"You little wretch!" cried the unjust woman, seizing the child by the arm. "I'll teach you to mind him more nor you mind me. Take that, and that."
Here followed an awful oath, and such a blow upon the bare neck of the unhappy child, that she left her hold of the barrel, and fairly shrieked with pain.
"Let the girl alone, Mary; it was my fault," said the husband.
"Yes, it always is your fault! but she shall pay for it;" and, taking up a broken hoop, she began to beat the child furiously.
My woman's heart could stand it no longer. I ran forward, and threw my arms round the child.
"Get out wid you!" she cried; "what business is it of yours? I'll break your head if you are not off out of this."

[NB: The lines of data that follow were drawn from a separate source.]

Lemma add_ready_inv (fs : FileSystem) (d : Z) :
  add_ready fs d = true ->
  0 <= d < 128 /\ type (readInode fs d) = 1
  /\ dir_direct_ok fs d = true
  /\ exists blk j, room_direct (memory fs) (blockAddresses (readInode fs d)) = Some (blk, j).
Proof.
  unfold add_ready. intros H.
  apply andb_true_iff in H as [H Hroom]. apply andb_true_iff in H as [H Hok].
  apply andb_true_iff in H as [Hd Ht]. apply Z.eqb_eq in Ht.
  pose proof (readInode_directory_range fs d Ht) as Hr. change MAX_INODES with 128 in Hr.
  split; [lia|]. split; [exact Ht|]. split; [exact Hok|].
  destruct (room_direct _ _) as [[blk j]|]; [|discriminate]. exists blk, j. reflexivity.
Qed.

(** The directory inode after an entry was written or removed. *)
Lemma inode_ok_touched (ino : Inode) (sz t : Z) :
  inode_ok ino -> inode_ok (set_mtime (set_size ino (wrap32 sz)) (wrap32 t)).
Proof.
  intros (O1 & O2 & O3 & O4 & O5 & O6 & O7).
  unfold inode_ok, set_mtime, set_size.
  cbn [type size creationTime modificationTime blockAddresses indirectBlock].
  rewrite !wrap32_idem. auto 10.
Qed.

(** X14. Adding an entry and looking the name up: in a directory that has
    room in a direct block and holds no live entry of that name,
    [addDirectoryEntry] succeeds without allocating, and
    [findDirectoryEntry] then answers the inode number that was added;
    the directory has the same blocks and is one entry larger. *)
Theorem addDirectoryEntry_then_find (fs : FileSystem) (d : Z) (nm : string) (ino : Z) :
  add_ready fs d = true ->
  str_length nm < MAX_FILENAME_LENGTH ->
  List.find (fun e => name_matches e (c_str nm)) (readDirectoryEntries fs d) = None ->
  0 < ino < 2147483648 ->
  let fs' := fst (addDirectoryEntry fs d nm ino) in
  snd (addDirectoryEntry fs d nm ino) = true
  /\ findDirectoryEntry fs' d nm = ino
  /\ counts fs' = counts fs
  /\ blockAddresses (readInode fs' d) = blockAddresses (readInode fs d)
  /\ size (readInode fs' d) = wrap32 (size (readInode fs d) + DIRENT_SIZE).
Proof.
  intros Hready Hlen Hnew Hino. cbv zeta.
  destruct (add_ready_inv fs d Hready) as (Hd & Htype & Hok & blk & j & Room).
  pose proof (dir_direct_ok_inv fs d Hok) as Hwf.
  destruct (room_direct_Some _ _ _ _ Room) as (Hin & Hblk0 & Hfree).
  destruct (Hwf blk Hin Hblk0) as [Hb1 Hb2].
  apply find_free_slot_Some in Hfree as (Hj & _ & _).
  rewrite (addDirectoryEntry_room fs d nm ino blk j Hlen Htype Room). cbn [fst snd].
  set (e_new := mkEntry (name_field nm) ino).
  set (w := entry_word blk j).
  assert (w = 256 * blk + 8 * j) as Ew by (unfold w; apply entry_word_small; lia).
  assert (inode_word d = 256 + 16 * d) as Ed by (apply inode_word_small; lia).
  destruct (name_field_shape nm Hlen) as (_ & _ & Hlen28).
  assert (entry_ok e_new) as Hok_e.
  { split; [exact Hlen28|]. split; [apply name_field_bytes|]. cbn [inodeNumber e_new]. lia. }
  set (fs1 := commit_entry fs d (readInode fs d) w e_new).
  assert (forall a, a < w \/ w + 8 <= a ->
            a < inode_word d \/ inode_word d + 15 <= a ->
            load (memory fs1) a = load (memory fs) a) as L1.
  { intros a H1 H2. apply load_commit_entry_out; [exact Hlen28|exact H1|exact H2]. }
  assert (read_entry (memory fs1) w = e_new) as Hslot.
  { unfold fs1, commit_entry.
    rewrite (read_entry_ext (memory (set_memory fs (store_entry (memory fs) w e_new)))).
    - cbn [memory set_memory]. apply read_entry_store_entry, Hok_e.
    - intros a Ha. apply load_writeInode_out. lia. }
  set (ino' := set_mtime (set_size (readInode fs d)
                 (wrap32 (size (readInode fs d) + DIRENT_SIZE))) (wrap32 (clock fs))).
  assert (readInode fs1 d = ino') as PI1.
  { unfold fs1, commit_entry. apply readInode_writeInode; [change MAX_INODES with 128; lia|].
    apply inode_ok_touched, readInode_ok. }
  assert (name_matches e_new (c_str nm) = true) as Hmatch.
  { unfold name_matches. apply bool_decide_eq_true. cbn [name e_new].
    apply cstr_name_field, Hlen. }
  assert (forall a x, 9 <= a < 1024 -> a <> 0 -> 256 * a <= x < 256 * a + 256 ->
            x < w \/ w + 8 <= x -> load (memory fs1) x = load (memory fs) x) as Hframe.
  { intros a x Ha _ Hx Hw. apply L1; [exact Hw|lia]. }
  assert (inodeNumber e_new <> 0) as Hlive by (cbn [inodeNumber e_new]; lia).
  assert (forall a, In a (blockAddresses (readInode fs d)) -> a <> 0 -> 9 <= a < 1024 /\ a <> 0)
    as Hwf0 by (intros a Ha Hnz; split; [apply Hwf; assumption | exact Hnz]).
  split; [reflexivity|]. split; [|split; [|split]].
  - unfold findDirectoryEntry, readDirectoryEntries in *.
    rewrite PI1. cbn [type ino' set_mtime set_size blockAddresses indirectBlock].
    rewrite Htype in *. cbn [Z.eqb Pos.eqb negb] in *.
    match goal with
    | |- match List.find _ (_ ++ ?r1) with _ => _ end = _ =>
      match type of Hnew with
      | List.find _ (_ ++ ?r) = _ =>
        destruct (scan_direct (memory fs) (memory fs1) 0 blk j e_new (c_str nm)
                    ltac:(lia) Hj Hslot Hlive Hmatch Hframe Hblk0
                    (blockAddresses (readInode fs d)) Room Hwf0 r1 r)
          as (e1 & Hf1 & [->|Hf])
      end
    end.
    + rewrite Hf1. cbn [inodeNumber e_new]. unfold to_int.
      destruct (2147483648 <=? ino) eqn:E; [apply Z.leb_le in E; lia|reflexivity].
    + rewrite Hf in Hnew. discriminate.
  - unfold counts, freeBlocks, freeInodes, firstFreeBlock, firstFreeInode.
    unfold SB.freeBlocks, SB.freeInodes, SB.firstFreeBlock, SB.firstFreeInode.
    rewrite !L1 by lia. reflexivity.
  - rewrite PI1. reflexivity.
  - rewrite PI1. reflexivity.
Qed.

"I'm not afraid of you, Mrs. ---; but I would not see you use a dog in that manner, much less a child, who has done nothing to deserve such treatment."
"Curse you all!" said the human fiend, flinging down her ugly weapon, and scowling upon us with her gloomy eyes. "I wish you were all in ---."
A place far too warm for this hot season of the year, I thought, as I walked sorrowfully home. Bad as I then considered her, I have now no doubt that it was the incipient workings of her direful malady, which certainly comes nearest to any idea we can form of demoniacal possession. She is at present an incurable but harmless maniac; and, in spite of the instance of cruelty that I have just related towards her little girl, now, during the dark period of her mind's eclipse, gleams of maternal love struggled like glimpses of sunshine through a stormy cloud, and she inquired of me earnestly, pathetically, nay, even tenderly, for her children. Alas, poor maniac! How could I tell her that the girl she had chastised so undeservedly had died in early womanhood, and her son, a fine young man of twenty, had committed suicide, and flung himself off the bridge into the Moira river only a few months before. Her insanity saved her from the knowledge of events, which might have distracted a firmer brain. She seemed hardly satisfied with my evasive answers, and looked doubtingly and cunningly at me, as if some demon had whispered to her the awful truth.
It was singular that this woman should recognise me after so many years. Altered as my appearance was by time and sickness, my dearest friends would hardly have known me,--yet she knew me at a single glance. What was still more extraordinary, she remembered my daughter, now a wife and mother, whom she had not seen since she was a little girl.